Andrew Stanton, director of the much-loved computer-animated comedy science fiction film WALL-E, says that the years since its release have done nothing to ease his concerns about the future of humanity.

“Maybe my social commentary was bit too subtle but we’re still well on our way to becoming helpless, hapless, morbidly obese simpletons dependent upon a technological lifestyle that only our own robots have the expertise to repair,” he mused. “The evidence is everywhere.”

As proof, Stanton cites the common use of electric door openers by non-handicapped, unencumbered people; individuals who stand still on escalators and moving sidewalks; and persons who take elevators to move up or down a single floor.

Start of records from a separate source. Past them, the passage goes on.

(* ===== verification/SyncInv.v ===== *)
(** Invariants of the sync engine, once and for all.  [pres P m] says that the
    program [m] keeps the predicate [P]; the class [Stable] lists what [P] must
    survive: the few primitive changes the engine is made of.  Every function of
    SyncWorld to SyncRun then keeps [P], and the invariants of SyncProps are
    instances. *)
From S2P Require Import Prelude Content Paths FsClient SyncState SyncWorld SyncPlan SyncDown SyncUp.
From S2P Require Import SyncEvent SyncExec SyncRun.
#[local] Open Scope string_scope.
#[local] Open Scope list_scope.
#[local] Open Scope Z_scope.

Create HintDb sync discriminated.

Section rules.
Context {R : Type} (P : eng R → Prop).
#[local] Notation E := (SyncWorld.E R).

Definition pres {A} (m : E A) : Prop := ∀ g, P g → P (snd (m g)).

Lemma pres_ret {A} (a : A) : pres (retE a).
Proof. by intros g. Qed.
Lemma pres_get {A} (f : eng R → A) : pres (getE f).
Proof. by intros g. Qed.
Lemma pres_bind {A B} (m : E A) (f : A → E B) : pres m → (∀ a, pres (f a)) → pres (bindE m f).
Proof.
  intros Hm Hf g Hg. unfold bindE. specialize (Hm g Hg). destruct (m g) as [a g1]. by apply Hf.
Qed.
Lemma pres_ok {Er A} (a : A) : pres (okE (Er := Er) a).
Proof. apply pres_ret. Qed.
Lemma pres_err {Er A} (e : Er) : pres (errE (A := A) e).
Proof. apply pres_ret. Qed.
Lemma pres_returnIf {Er} b (e : Er) : pres (returnIf b e).
Proof. apply pres_ret. Qed.
Lemma pres_bindR {Er A B} (m : E (result Er A)) (f : A → E (result Er B)) :
  pres m → (∀ a, pres (f a)) → pres (bindR m f).
Proof. intros. apply pres_bind; [done|]. intros [a|e]; [auto|apply pres_ret]. Qed.
Lemma pres_orReturn {Er A} (f : error → Er) (m : E (result error A)) :
  pres m → pres (orReturn f m).
Proof. intros. apply pres_bind; [done|]. intros. apply pres_ret. Qed.
Lemma pres_lift {Er A} (m : E A) : pres m → pres (liftE (Er := Er) m).
Proof. intros. apply pres_bind; [done|]. intros. apply pres_ret. Qed.
Lemma pres_run {A} (m : E (result A A)) : pres m → pres (runR m).
Proof. intros. apply pres_bind; [done|]. intros. apply pres_ret. Qed.
Lemma pres_mod f : (∀ g, P g → P (f g)) → pres (modE f).
Proof. intros Hf g Hg. by apply Hf. Qed.
End rules.

(** Follow the structure of a program down to its calls. *)
Ltac pres_step :=
  lazymatch goal with
  | |- ∀ _, _ => intros
  | |- pres _ (retE _) => apply pres_ret
  | |- pres _ (okE _) => apply pres_ok
  | |- pres _ (errE _) => apply pres_err
  | |- pres _ (getE _) => apply pres_get
  | |- pres _ (returnIf _ _) => apply pres_returnIf
  | |- pres _ (bindE _ _) => apply pres_bind
  | |- pres _ (bindR _ _) => apply pres_bindR
  | |- pres _ (orReturn _ _) => apply pres_orReturn
  | |- pres _ (liftE _) => apply pres_lift
  | |- pres _ (runR _) => apply pres_run
  | |- pres _ (match ?x with _ => _ end) => destruct x eqn:?
  | |- pres _ _ => first [solve [eauto 3 with sync nocore] | progress (cbv zeta)]
  end.
Ltac pres := repeat pres_step.

Section Inv.
Context {H : Hashing} {R : Type} {RC : RemoteClient R} {cfg : @SyncCfg R}.
#[local] Notation E := (SyncWorld.E R).
#[local] Notation "x ← y ; z" := (bindE y (λ x, z))
  (at level 20, y at level 100, z at level 200, only parsing) : sync_scope.
#[local] Open Scope sync_scope.
Implicit Types g : eng R.

(** The calls of the client that only look, and those that change the workspace. *)
Inductive reading : ∀ A, (R → result error A * R) → Prop :=
| rd_Stat ctx p : reading _ (rStat ctx p)
| rd_Cat ctx p : reading _ (rCat ctx p)
| rd_Readlink ctx p : reading _ (rReadlink ctx p)
| rd_LsLong ctx p : reading _ (rLsLong ctx p)
| rd_ReadChunks ctx p l n : reading _ (rReadChunks ctx p l n)
| rd_ChunkMeta ctx p : reading _ (rChunkMeta ctx p)
| rd_ReadChangeStream ctx id n : reading _ (rReadChangeStream ctx id n).

Inductive writing : ∀ A, (R → result error A * R) → Prop :=
| wr_Echo ctx p d : writing _ (rEcho ctx p d)
| wr_EchoCreate ctx p d m : writing _ (rEchoCreate ctx p d m)
| wr_MkdirMode ctx p m : writing _ (rMkdirMode ctx p m)
| wr_Rm ctx p : writing _ (rRm ctx p)
| wr_Ln ctx t p : writing _ (rLn ctx t p)
| wr_Rename ctx p q f : writing _ (rRename ctx p q f)
| wr_Chmod ctx p m : writing _ (rChmod ctx p m)
| wr_WriteChunks ctx p c n s h : writing _ (rWriteChunks ctx p c n s h).

Class Stable (P : eng R → Prop) := {
  st_app m g : P g → P (app m g);
  st_read A (f : R → result error A * R) g :
    reading A f → P g → P (set_remote (snd (f (g_remote g))) g);
  st_write A (f : R → result error A * R) g :
    readonly = false → writing A f → P g → P (set_remote (snd (f (g_remote g))) g);
  st_invalidate g : P g → P (set_remote (rInvalidateCache (g_remote g)) g);
  st_tree x g : P g → P (set_tree x g);
  st_nextino x g : P g → P (set_nextino x g);
  st_counter x g : P g → P (set_counter x g);
  st_sweep g : P g → P (set_sweep true g);
  st_rootReplace g : P g → P (set_rootReplace true g);
  st_echo x g : P g → P (set_echo x g);
  st_tempdirs x g : P g → P (set_tempdirs x g);
  st_rename x g : P g → P (set_rename x g);
  st_delayed x g : P g → (∀ d, d ∈ x → uo_Tracked (du_op d) = false ∨ d ∈ g_delayed g) →
    P (set_delayed x g);
  st_delayed_op d g : P g → d ∈ g_delayed g → uo_Tracked (du_op d) = false;
  st_downloads x g : P g → P (set_downloads x g);
  st_remoteEvents x g : P g → P (set_remoteEvents x g);
  st_put p e g : P g → P (set_sw (snd (putVersioned p e (g_sw g))) g);
  st_drop p g : P g → P (set_sw (dropEntry p (g_sw g)) g);
  st_filter (keep : string * SyncEntry → bool) g :
    P g → P (set_sw (setDirty (onState (withEntries (filter (λ x, keep x = true))) (g_sw g))) g);
  st_dirty g : P g → P (set_sw (markDirty (g_sw g)) g);
  st_queue op g : uo_Tracked op = false → P g → P (snd (queueUpload op g));
  st_tracked op g : P g → P (snd (enqueueTrackedUpload op g));
  st_defer p g : P g → P (snd (deferScanForPendingUpload p g))
}.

“We’re idiots and frauds. We’ll spend 20 minutes circling a parking lot hunting for a spot next to the front door of the health club we work out at,” he observed. “And once inside, we spend 20 more minutes walking at half a mile an hour on the treadmill so we can tweet clear images of our ‘killer workout’ to our followers from our tablet.”

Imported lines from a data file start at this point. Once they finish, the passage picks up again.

(* ===== verification/SyncGaps.v ===== *)
(** Three protocols of the sync engine and where they fall short of what they are
    for: the durable replay of missed changes, the acknowledgment of a
    deletion, and the test for a conflict. *)
From S2P Require Import Prelude Content Paths FsClient SyncState SyncChunks SyncWorld SyncPlan SyncDown.
From S2P Require Import SyncUp SyncEvent SyncExec SyncRun SyncSample SyncInv SyncProps.
#[local] Open Scope string_scope.
#[local] Open Scope list_scope.
#[local] Open Scope Z_scope.

Section gaps.
Context {H : Hashing} {R : Type} {RC : RemoteClient R} {cfg : @SyncCfg R}.
Implicit Types g : eng R.

Lemma bind_to {A B} (m : SyncWorld.E R A) (f : A → SyncWorld.E R B) a g g1 :
  m g = (a, g1) → bindE m f g = f a g1.
Proof. unfold bindE. by intros ->. Qed.

(** * The stream cursor *)

Definition no_cursor (g : eng R) : Prop := lastStreamID (g_sw g) = "" ∧ delayed_untracked g.

Lemma stable_no_cursor : (∀ m g, no_cursor g → no_cursor (app m g)) → Stable no_cursor.
Proof.
  intros Happ. unfold no_cursor. split; try done.
  - intros x g [Hc Hd] Hx. split; [done|]. intros d Hd'. destruct (Hx d Hd'); [done|by apply Hd].
  - intros d g [_ Hd] Hin. by apply Hd.
  - intros op g _ Hg. by apply free_queue.
  - intros op g Hg. by apply free_tracked.
  - intros p g Hg. by apply free_defer.
Qed.

Lemma catch_up_without_cursor n g :
  lastStreamID (g_sw g) = "" →
  onConnected n g = ((), set_sweep true (set_remote (rInvalidateCache (g_remote g)) g)).
Proof.
  intros Hc. unfold onConnected, catchUpFromStream, bindE, invalidateCache, modE, getE. simpl.
  rewrite bool_decide_true by done. done.
Qed.

Lemma turns_no_cursor `{!Stable no_cursor} : Turns no_cursor.
Proof.
  assert (Free no_cursor) by (by split). split; try done.
  - intros n g Hg. rewrite catch_up_without_cursor by apply Hg. done.
  - by apply free_uploader.
  - by apply free_uploadResult.
Qed.

(** The durable change stream is never replayed.  A mount starts without a
    cursor, only a replay sets one, and a replay needs one: whatever turns are
    taken, the state keeps the empty cursor, and a confirmed subscription reads
    nothing of the stream but flushes the cache and requests a full sweep. *)
Theorem stream_catch_up_never_runs (ts : list turn) (g : eng R) (n : nat)
    (Hnew : lastStreamID (g_sw g) = "")
    (Hdel : delayed_untracked g)
    (Happ : ∀ m g, no_cursor g → no_cursor (app m g)) :
  let g' := snd (takeTurns ts g) in
  lastStreamID (g_sw g') = "" ∧
  onConnected n g' = ((), set_sweep true (set_remote (rInvalidateCache (g_remote g')) g')).
Proof.
  pose proof (stable_no_cursor Happ) as Hst. pose proof turns_no_cursor as Ht.
  assert (no_cursor (snd (takeTurns ts g))) as [Hc _].
  { by apply (p_takeTurns no_cursor ts). }
  split; [done|by apply catch_up_without_cursor].
Qed.

(** * Acknowledged deletions *)

Lemma cold_start_next (m : list (string * manifestEntry)) g :
  next_of (snd (coldStartState m g)) = next_of g.
Proof.
  assert (pres (λ g', next_of g' = next_of g) (coldStartState m)) as Hp; [|by apply Hp].
  unfold coldStartState. apply pres_bind; [|intros; by apply pres_mod].
  induction m as [|[p e] m IH]; simpl; [apply pres_ret|]. apply pres_bind; [|done].
  case_bool_decide; [apply pres_ret|].
  apply pres_bind; [apply pres_get|intros t]. apply pres_bind; [apply pres_get|intros i].
  by apply pres_mod.
Qed.

Lemma cold_start_unversioned (m : list (string * manifestEntry)) g q e :
  entries_of g = ∅ → entries_of (snd (coldStartState m g)) !! q = Some e → e_Version e = 0.
Proof.
  intros Hg. set (Inv g' := ∀ q e, entries_of g' !! q = Some e → e_Version e = 0).
  assert (pres Inv (coldStartState m)) as Hp.
  { unfold coldStartState. apply pres_bind; [|intros; by apply pres_mod].
    induction m as [|[p x] m IH]; simpl; [apply pres_ret|]. apply pres_bind; [|done].
    case_bool_decide; [apply pres_ret|].
    apply pres_bind; [apply pres_get|intros t]. apply pres_bind; [apply pres_get|intros i].
    apply pres_mod. intros g' Hi q' e' Hq. unfold entries_of in Hq. simpl in Hq.
    apply lookup_insert_Some in Hq as [[_ <-]|[_ Hq]]; [done|by apply (Hi q')]. }
  apply Hp. intros q' e' Hq. rewrite Hg in Hq. by apply lookup_empty_Some in Hq.
Qed.

(** An entry of a cold start keeps its version if the first draw of the mount
    changes it: both are 0. *)
Lemma cold_entry_keeps_version (m : list (string * manifestEntry)) w p q g e e2 :
  g_sw g = newStateWriter (newSyncState w p) None →
  let g1 := snd (coldStartState m g) in
  let g2 := set_sw (snd (putVersioned q e2 (g_sw g1))) g1 in
  entries_of g1 !! q = Some e →
  ∃ e', entries_of g2 !! q = Some e' ∧ e' = setVersion 0 e2 ∧ e_Version e' = e_Version e.
Proof.
  intros Eg g1 g2 He. exists (setVersion 0 e2).
  assert (next_of g1 = 0) as Hn by (subst g1; rewrite cold_start_next; unfold next_of; by rewrite Eg).
  apply cold_start_unversioned in He; [|unfold entries_of; by rewrite Eg].
  split_and!; [|done|by rewrite He]. subst g2. unfold entries_of, putVersioned, nextVersion. simpl.
  unfold next_of in Hn. rewrite Hn. apply lookup_insert_eq.
Qed.

(** The operation queued for the deletion of [rel], whose entry is [e], and the
    tombstone it leaves, of version [v] at time [t]. *)
Definition deletion_op (rel : string) (e : SyncEntry) (v : Z) : uploadOp :=
  upOp opUploadDelete rel "" [] 0 "" "" "" 0 e true 0 v.
Definition tombstone (e : SyncEntry) (v t : Z) : SyncEntry :=
  setVersion v (setSyncedAt t (setDeleted true e)).

Definition acknowledged (op : uploadOp) (st : option StatResult) (g : eng R) : eng R :=
  snd (handleUploadResult (uresult op None false false "" st) g).

Lemma local_delete scan rel e g :
  readonly = false → fst (checkLocalRoot g) = Ok () →
  entries_of g !! rel = Some e → e_Deleted e = false → renameCandidateKey e ≠ "" →
  let g' := snd (handleLocalDelete scan rel "remove" g) in
  entries_of g' !! rel = Some (tombstone e (next_of g) (g_now g)) ∧
  du_op <$> last (g_delayed g') = Some (deletion_op rel e (next_of g)).
Proof.
  intros Hro Hroot He Hlive Hkey. unfold entries_of in He.
  assert (checkLocalRoot g = (Ok (), g)) as Hr by (by rewrite <- Hroot).
  assert (storedAt rel g = ((e, true), g)) as Hs by (unfold storedAt, getE, lookupEntry; by rewrite He).
  unfold handleLocalDelete. rewrite Hro, (bind_to _ _ _ _ _ Hr), (bind_to _ _ _ _ _ Hs). simpl.
  rewrite Hlive. rewrite bool_decide_false by done.
  unfold rememberRenameCandidate. rewrite bool_decide_false by done. simpl.
  unfold entries_of. simpl. split; [apply lookup_insert_eq|by rewrite last_snoc].
Qed.

Lemma acknowledge rel e v t st g :
  entries_of g !! rel = Some (tombstone e v t) →
  entries_of (acknowledged (deletion_op rel e v) st g) !! rel =
    if v =? 0 then Some (tombstone e v t) else None.
Proof.
  intros He. unfold acknowledged, handleUploadResult, uploadResultBody, recordUpload, bindE. simpl.
  assert (∀ g', g_sw (snd (forgetRenameCandidate e g')) = g_sw g') as Hf.
  { intros g'. unfold forgetRenameCandidate. by case_bool_decide. }
  specialize (Hf g). destruct (forgetRenameCandidate e g) as [[] g1] eqn:E. simpl in *.
  unfold storedAt, getE, lookupEntry. unfold entries_of in *. rewrite Hf, He. simpl.
  rewrite Z.eqb_refl, andb_true_r. destruct (v =? 0) eqn:Ev; simpl; rewrite Hf; [done|].
  apply lookup_delete_eq.
Qed.

Lemma tombstone_hides rel e v t g :
  entries_of g !! rel = Some (tombstone e v t) → handleRemotePath rel g = ((), g).
Proof.
  intros He. unfold handleRemotePath, storedAt, bindE, getE, lookupEntry.
  unfold entries_of in He. by rewrite He.
Qed.

(** A local deletion leaves a tombstone under the next version, which hides
    the path from remote events until the acknowledgment of the queued operation
    removes it; except that the acknowledgment takes version 0 for "none".  The
    versions of a new state start at 0 and a cold start takes none, so the first
    deletion of a mount is never acknowledged. *)
Theorem first_deletion_never_acknowledged (scan : string → SyncWorld.E R ()) (rel : string) (e : SyncEntry)
    (g : eng R) (Hro : readonly = false) (Hroot : fst (checkLocalRoot g) = Ok ())
    (He : entries_of g !! rel = Some e) (Hlive : e_Deleted e = false)
    (Hkey : renameCandidateKey e ≠ "") :
  let g' := snd (handleLocalDelete scan rel "remove" g) in
  (∃ op tomb, du_op <$> last (g_delayed g') = Some op ∧ entries_of g' !! rel = Some tomb ∧
     ∀ g3 st, entries_of g3 !! rel = Some tomb →
       handleRemotePath rel g3 = ((), g3) ∧
       entries_of (acknowledged op st g3) !! rel = if next_of g =? 0 then Some tomb else None) ∧
  (∀ m w p g0, g_sw g0 = newStateWriter (newSyncState w p) None → next_of (snd (coldStartState m g0)) = 0).
Proof.
  intros g'. destruct (local_delete scan rel e g Hro Hroot He Hlive Hkey) as [Ht Hop]. split.
  - eexists _, _. split_and!; [exact Hop|exact Ht|]. intros g3 st H3.
    split; [by eapply tombstone_hides|by apply acknowledge].
  - intros m w p g0 E. rewrite cold_start_next. unfold next_of. by rewrite E.
Qed.

(** * Conflicts of chunked files *)

(** An unmodified file that was uploaded in chunks counts as a conflict.  The
    entry of such a file holds the hash of its manifest; the downloader knows
    that and finds the file as recorded, but [detectConflict] compares the hash of
    the bytes, so every remote change of the file is downloaded as a conflict:
    whole, with the local version moved aside. *)
Theorem chunked_file_false_conflict (p : string) (data : bytes) (stored : SyncEntry)
    (i : fileInfo) (g : eng R)
    (Hi : Lstat p g = (Ok i, g)) (Hreg : is_regular i = true)
    (Hdata : ReadFile p g = (Ok data, g)) (Hsize : fi_size i = e_Size stored)
    (Hlive : e_Deleted stored = false) (Htype : e_Type stored = "file")
    (Hmode : fi_perm i = Z.land (e_Mode stored) 511) (Hchunked : 0 < e_ChunkSize stored)
    (Hrecorded : e_LocalHash stored = compositeHash (uploadChunkHashes data (e_ChunkSize stored)))
    (Hnonempty : e_LocalHash stored ≠ "") (Hdiffer : sha256Hex data ≠ e_LocalHash stored) :
  detectConflict p stored true g = (true, g) ∧
  (∃ s, snapshotDownloadLocal p stored g = (Ok s, g) ∧ matchesStored s stored true = true) ∧
  ∀ st, st_type st = "file" → ∃ op g1,
    downloadCurrent p st stored true g = queueDownload op g1 ∧ do_Path op = p ∧ do_Conflict op = true.
Proof.
  assert (fst (streamChunkHashes data (e_ChunkSize stored)) = uploadChunkHashes data (e_ChunkSize stored))
    as Hs by (by rewrite stream_upload).
  assert (is_symlink i = false) as Hl by (unfold is_regular, is_symlink in *; by destruct (fi_kind i)).
  assert (detectConflict p stored true g = (true, g)) as Hd.
  { unfold detectConflict. cbn [negb]. rewrite (bind_to _ _ _ _ _ Hi), Hl, Hreg. cbn [negb].
    rewrite (bind_to _ _ _ _ _ Hdata). unfold retE. by rewrite !bool_decide_false. }
  split_and!; [done| |].
  - unfold snapshotDownloadLocal. rewrite (bind_to _ _ _ _ _ Hi), Hl, Hreg, (bind_to _ _ _ _ _ Hdata).
    eexists. split; [done|]. unfold matchesStored. simpl. rewrite Hlive, Hreg, Hmode, Hsize. simpl.
    rewrite !Z.eqb_refl, bool_decide_true, (bool_decide_false (e_LocalHash stored = "")) by done.
    rewrite (proj2 (Z.ltb_lt _ _)), Hs, Hrecorded by done.
    rewrite (bool_decide_true (compositeHash _ = _)) by done. by rewrite orb_true_r.
  - intros st Hst. unfold downloadCurrent. rewrite (bind_to _ _ _ _ _ Hd), Hst. simpl.
    unfold bindE. destruct (remote _ g) as [[[cs hs]|err] g1]; [|by eexists _, g1].
    case_match; by eexists _, g1.
Qed.
End gaps.

(** * Concrete mounts *)

(** A peer's change is in the stream; a pass, then a confirmed subscription. *)
Lemma stream_catch_up_never_runs_witness :
  let peer := {| cs_ID := "7-0"; cs_Event := {| ev_Origin := "peer"; ev_Op := "content"; ev_Paths := ["/a"] |} |} in
  let g := set_remote (Flat (fl_nodes (g_remote sample_start)) 100 [peer]) sample_start in
  let cfg := sample_cfg false in
  let g' := snd (takeTurns [TRecover sample_pass; TConnected 5] g) in
  lastStreamID (g_sw g') = "" ∧
  onConnected 5 g' = ((), set_sweep true (set_remote (rInvalidateCache (g_remote g')) g')).
Proof.
  intros peer g cfg. apply (stream_catch_up_never_runs (cfg := cfg)); [done| |done].
  intros d Hd. by apply not_elem_of_nil in Hd.
Defined.

(** A mount that starts cold with one file, which is then deleted. *)
Lemma first_deletion_never_acknowledged_witness :
  let cfg := sample_cfg false in
  let file := {| me_Type := "file"; me_Mode := 420; me_Size := 5; me_MtimeMs := 3; me_Target := "";
                 me_data := Some (string_bytes "hello") |} in
  let g1 := snd (coldStartState [("/", file); ("/a", file)]
                   (sample_eng (newSyncState "w" "/m") sample_tree sample_remote)) in
  let g2 := snd (handleLocalDelete (λ _, retE ()) "a" "remove" g1) in
  ∃ op tomb, du_op <$> last (g_delayed g2) = Some op ∧ entries_of g2 !! "a" = Some tomb ∧
    ∀ g3 st, entries_of g3 !! "a" = Some tomb →
      handleRemotePath "a" g3 = ((), g3) ∧ entries_of (acknowledged op st g3) !! "a" = Some tomb.
Proof.
  intros cfg file g1.
  assert (He : entries_of g1 !! "a" = Some (coldEntry 1000 (Ok (FileInfo KFile 420 5 5000000 10)) file))
    by (vm_compute; reflexivity).
  destruct (first_deletion_never_acknowledged (cfg := cfg) (λ _, retE ()) "a" _ g1 eq_refl eq_refl He
              eq_refl ltac:(by vm_compute)) as [Hd _].
  exact Hd.
Defined.

(** Eight bytes in two chunks. *)
Lemma chunked_file_false_conflict_witness :
  let cfg := sample_cfg false in
  let data := string_bytes "abcdefgh" in
  let g := sample_eng (newSyncState "w" "/m") {[ "a" := Linode (NFile data) 420 5000000 10 ]} sample_remote in
  let stored := {| e_Type := "file"; e_Mode := 420; e_Size := 8;
                   e_LocalHash := compositeHash (uploadChunkHashes data 4); e_LocalIdentity := "";
                   e_LocalMtimeMs := 5; e_RemoteHash := compositeHash (uploadChunkHashes data 4);
                   e_RemoteMtimeMs := 5; e_Target := ""; e_LastSyncedAt := 5; e_ChunkSize := 4;
                   e_ChunkHashes := uploadChunkHashes data 4; e_Version := 3; e_Deleted := false |} in
  detectConflict "a" stored true g = (true, g) ∧
  (∃ s, snapshotDownloadLocal "a" stored g = (Ok s, g) ∧ matchesStored s stored true = true) ∧
  ∀ st, st_type st = "file" → ∃ op g1,
    downloadCurrent "a" st stored true g = queueDownload op g1 ∧ do_Path op = "a" ∧ do_Conflict op = true.
Proof.
  intros cfg data g stored.
  apply (chunked_file_false_conflict (cfg := cfg) "a" data stored (FileInfo KFile 420 8 5000000 10) g);
    try (vm_compute; reflexivity); by vm_compute.
Defined.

Dr. Samantha Larimore, head cardiologist at the University of Ottawa Heart Institute recently published supporting evidence in the Clinical Journal of Sport Medicine.

“It’s common these days to encounter patients who can work up a good sweat simply by chewing or speaking quickly,” she noted. “Less common but still concerning are those losing the ability to use their arms for fine motor skills like turning pages or inserting a contact lens. I fear that at some point, our arms will be akin to the wings of flightless birds: more decorative than functional.”

Fortunately, a cheap and easy treatment is within reach.

“Turn off the darnned TV and play Twister,” Stanton suggests. “Your parents did.”